From mboxrd@z Thu Jan  1 00:00:00 1970
Received: from eggs.gnu.org ([2001:4830:134:3::10]:38356)
	by lists.gnu.org with esmtp (Exim 4.71)
	(envelope-from <dgilbert@redhat.com>) id 1Zf3tR-0001me-Po
	for qemu-devel@nongnu.org; Thu, 24 Sep 2015 06:36:50 -0400
Received: from Debian-exim by eggs.gnu.org with spam-scanned (Exim 4.71)
	(envelope-from <dgilbert@redhat.com>) id 1Zf3tM-0003Ak-EP
	for qemu-devel@nongnu.org; Thu, 24 Sep 2015 06:36:49 -0400
Received: from mx1.redhat.com ([209.132.183.28]:41859)
	by eggs.gnu.org with esmtp (Exim 4.71)
	(envelope-from <dgilbert@redhat.com>) id 1Zf3tM-0003A9-7J
	for qemu-devel@nongnu.org; Thu, 24 Sep 2015 06:36:44 -0400
Date: Thu, 24 Sep 2015 11:36:38 +0100
From: "Dr. David Alan Gilbert" <dgilbert@redhat.com>
Message-ID: <20150924103637.GB31664@work-vm>
References: <1434450415-11339-1-git-send-email-dgilbert@redhat.com>
	<1434450415-11339-42-git-send-email-dgilbert@redhat.com>
	<87zj2yepcq.fsf@neno.neno>
MIME-Version: 1.0
Content-Type: text/plain; charset=us-ascii
Content-Disposition: inline
In-Reply-To: <87zj2yepcq.fsf@neno.neno>
Subject: Re: [Qemu-devel] [PATCH v7 41/42] Disable mlock around incoming
	postcopy
List-Id: <qemu-devel.nongnu.org>
List-Unsubscribe: <https://lists.nongnu.org/mailman/options/qemu-devel>,
	<mailto:qemu-devel-request@nongnu.org?subject=unsubscribe>
List-Archive: <http://lists.nongnu.org/archive/html/qemu-devel>
List-Post: <mailto:qemu-devel@nongnu.org>
List-Help: <mailto:qemu-devel-request@nongnu.org?subject=help>
List-Subscribe: <https://lists.nongnu.org/mailman/listinfo/qemu-devel>,
	<mailto:qemu-devel-request@nongnu.org?subject=subscribe>
To: Juan Quintela <quintela@redhat.com>
Cc: aarcange@redhat.com, yamahata@private.email.ne.jp, liang.z.li@intel.com, qemu-devel@nongnu.org, luis@cs.umu.se, amit.shah@redhat.com, pbonzini@redhat.com, david@gibson.dropbear.id.au

* Juan Quintela (quintela@redhat.com) wrote:
> "Dr.
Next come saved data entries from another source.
(** X7. In the modes recent, rating, progress and pages the sorted list is
    in descending order of the mode's number, documents with the same number
    keep the order they had (the sort is stable), and sorting the result
    again changes nothing. *)
Theorem sortBooks_descending_stable (localeCompare : string → string → Z)
    (sortMode : SortMode) (l : list Book) :
  sortMode ≠ SortMode.completed →
  StronglySorted (λ a b, sortKey sortMode b ≤ sortKey sortMode a)
    (sortBooks localeCompare sortMode l)
  ∧ (∀ v, filter (λ b, sortKey sortMode b = v) (sortBooks localeCompare sortMode l)
          = filter (λ b, sortKey sortMode b = v) l)
  ∧ sortBooks localeCompare sortMode (sortBooks localeCompare sortMode l)
    = sortBooks localeCompare sortMode l.
Proof.
  intros Hmode.
  assert (Heq : ∀ l0, sortBooks localeCompare sortMode l0
                      = sortBy (λ a b, - sortKey sortMode a - - sortKey sortMode b) l0).
  { intros l0. unfold sortBooks, sortBy.
    induction l0 as [|x l0 IH]; [done|]. simpl. rewrite IH.
    generalize (foldr (insertSorted (λ a b, - sortKey sortMode a - - sortKey sortMode b))
                  [] l0).
    intros l1. induction l1 as [|y l1 IH1]; [done|]. simpl.
    rewrite compareBooks_by_key by done. by rewrite IH1. }
  assert (Hsorted : StronglySorted (λ a b, sortKey sortMode b ≤ sortKey sortMode a)
                      (sortBooks localeCompare sortMode l)).
  { rewrite Heq. eapply StronglySorted_weaken;
      [|apply (sortBy_key_sorted (λ b, - sortKey sortMode b))].
    simpl. intros; lia. }
  split_and!; [done| |].
  - intros v. rewrite Heq.
    pose proof (sortBy_key_stable (λ b, - sortKey sortMode b) l (- v)) as Hst.
    rewrite <- (list_filter_iff (λ b, - sortKey sortMode b = - v)
                 (λ b, sortKey sortMode b = v)) by (intros; lia).
    rewrite <- (list_filter_iff (λ b, - sortKey sortMode b = - v)
                 (λ b, sortKey sortMode b = v) l) by (intros; lia).
    exact Hst.
  - rewrite (Heq (sortBooks _ _ _)). apply sortBy_fixed.
    eapply StronglySorted_weaken; [|exact Hsorted]. simpl. intros; lia.
Qed.

Lemma sortBooks_descending_stable_witness :
  SortMode.rating ≠ SortMode.completed
  ∧ ltac:(match type of (sortBooks_descending_stable codeUnitCompare
                           SortMode.rating [bookA; bookB; bookC]) with
          | _ → ?C => exact C
          end).
Proof.
  split; [|apply (sortBooks_descending_stable codeUnitCompare SortMode.rating
                    [bookA; bookB; bookC])];
    discriminate.
Defined.

Example sortBooks_rating_ex :
  sortBooks codeUnitCompare SortMode.rating [bookA; bookB; bookC]
  = [bookB; bookA; bookC].
Proof. vm_compute. done. Qed.

(** X8. In the mode completed, for a host comparison of titles that is a
    consistent order (total and transitive), the finished documents come
    first and, within the finished and within the others, the titles
    ascend; sorting the result again changes nothing. *)
Theorem sortBooks_completed_first (localeCompare : string → string → Z)
    (l : list Book) :
  (∀ x y, 0 < localeCompare x y → localeCompare y x ≤ 0) →
  (∀ x y z, localeCompare x y ≤ 0 → localeCompare y z ≤ 0 →
            localeCompare x z ≤ 0) →
  StronglySorted
    (λ a b, sortKey SortMode.completed b < sortKey SortMode.completed a
            ∨ (sortKey SortMode.completed a = sortKey SortMode.completed b
               ∧ localeCompare (Book.title a) (Book.title b) ≤ 0))
    (sortBooks localeCompare SortMode.completed l)
  ∧ sortBooks localeCompare SortMode.completed
      (sortBooks localeCompare SortMode.completed l)
    = sortBooks localeCompare SortMode.completed l.
Proof.
  intros Htotal Htrans.
  assert (Hcmp : ∀ a b,
    compareBooks localeCompare SortMode.completed a b
    = if negb (sortKey SortMode.completed a =? sortKey SortMode.completed b)
      then sortKey SortMode.completed b - sortKey SortMode.completed a
      else localeCompare (Book.title a) (Book.title b)) by done.
  assert (Hkey : ∀ b, sortKey SortMode.completed b = 0
                      ∨ sortKey SortMode.completed b = 1).
  { intros b. simpl. destruct (bool_decide _); auto. }
  assert (Hsorted : StronglySorted
            (λ x y, compareBooks localeCompare SortMode.completed x y ≤ 0)
            (sortBooks localeCompare SortMode.completed l)).
  { apply sortBy_sorted.
    - intros x y. rewrite !Hcmp.
      destruct (Z.eqb_spec (sortKey SortMode.completed x)
                  (sortKey SortMode.completed y)) as [Heq|Hne];
        destruct (Z.eqb_spec (sortKey SortMode.completed y)
                    (sortKey SortMode.completed x)); cbn [negb]; try lia.
      apply Htotal.
    - intros x y z. rewrite !Hcmp.
      destruct (Hkey x), (Hkey y), (Hkey z);
        destruct (Z.eqb_spec (sortKey SortMode.completed x)
                    (sortKey SortMode.completed y));
        destruct (Z.eqb_spec (sortKey SortMode.completed y)
                    (sortKey SortMode.completed z));
        destruct (Z.eqb_spec (sortKey SortMode.completed x)
                    (sortKey SortMode.completed z)); cbn [negb]; try lia;
        apply Htrans. }
  split.
  - eapply StronglySorted_weaken; [|exact Hsorted]. intros a b. cbv beta.
    rewrite Hcmp.
    destruct (Z.eqb_spec (sortKey SortMode.completed a)
                (sortKey SortMode.completed b)); cbn [negb]; [tauto|lia].
  - by apply sortBy_fixed.
Qed.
David Alan Gilbert (git)" <dgilbert@redhat.com> wrote:
> > From: "Dr. David Alan Gilbert" <dgilbert@redhat.com>
> >
> > Userfault doesn't work with mlock; mlock is designed to nail down pages
> > so they don't move, userfault is designed to tell you when they're not
> > there.
> >
> > munlock the pages we userfault protect before postcopy.
> > mlock everything again at the end if mlock is enabled.
> >
> > Signed-off-by: Dr. David Alan Gilbert <dgilbert@redhat.com>
> > Reviewed-by: David Gibson <david@gibson.dropbear.id.au>
> > ---
> >  include/sysemu/sysemu.h  |  1 +
> >  migration/postcopy-ram.c | 24 ++++++++++++++++++++++++
> >  2 files changed, 25 insertions(+)
> >
> > diff --git a/include/sysemu/sysemu.h b/include/sysemu/sysemu.h
> > index 1af2ea0..c1f3da4 100644
> > --- a/include/sysemu/sysemu.h
> > +++ b/include/sysemu/sysemu.h
> > @@ -171,6 +171,7 @@ extern int boot_menu;
> >  extern bool boot_strict;
> >  extern uint8_t *boot_splash_filedata;
> >  extern size_t boot_splash_filedata_size;
> > +extern bool enable_mlock;
> >  extern uint8_t qemu_extra_params_fw[2];
> >  extern QEMUClockType rtc_clock;
> >  extern const char *mem_path;
> > diff --git a/migration/postcopy-ram.c b/migration/postcopy-ram.c
> > index 7eb1fb9..be7e5f2 100644
> > --- a/migration/postcopy-ram.c
> > +++ b/migration/postcopy-ram.c
> > @@ -85,6 +85,11 @@ static bool ufd_version_check(int ufd)
> >      return true;
> >  }
> >  
> > +/*
> > + * Note: This has the side effect of munlock'ing all of RAM, that's
> > + * normally fine since if the postcopy succeeds it gets turned back on at the
> > + * end.
> > + */
> >  bool postcopy_ram_supported_by_host(void)
> >  {
> >      long pagesize = getpagesize();
> > @@ -113,6 +118,15 @@ bool postcopy_ram_supported_by_host(void)
> >      }
> >  
> >      /*
> > +     * userfault and mlock don't go together; we'll put it back later if
> > +     * it was enabled.
> > +     */
> > +    if (munlockall()) {
> > +        error_report("%s: munlockall: %s", __func__,  strerror(errno));
> 
> 
> why is this not proteced by enable_mlock?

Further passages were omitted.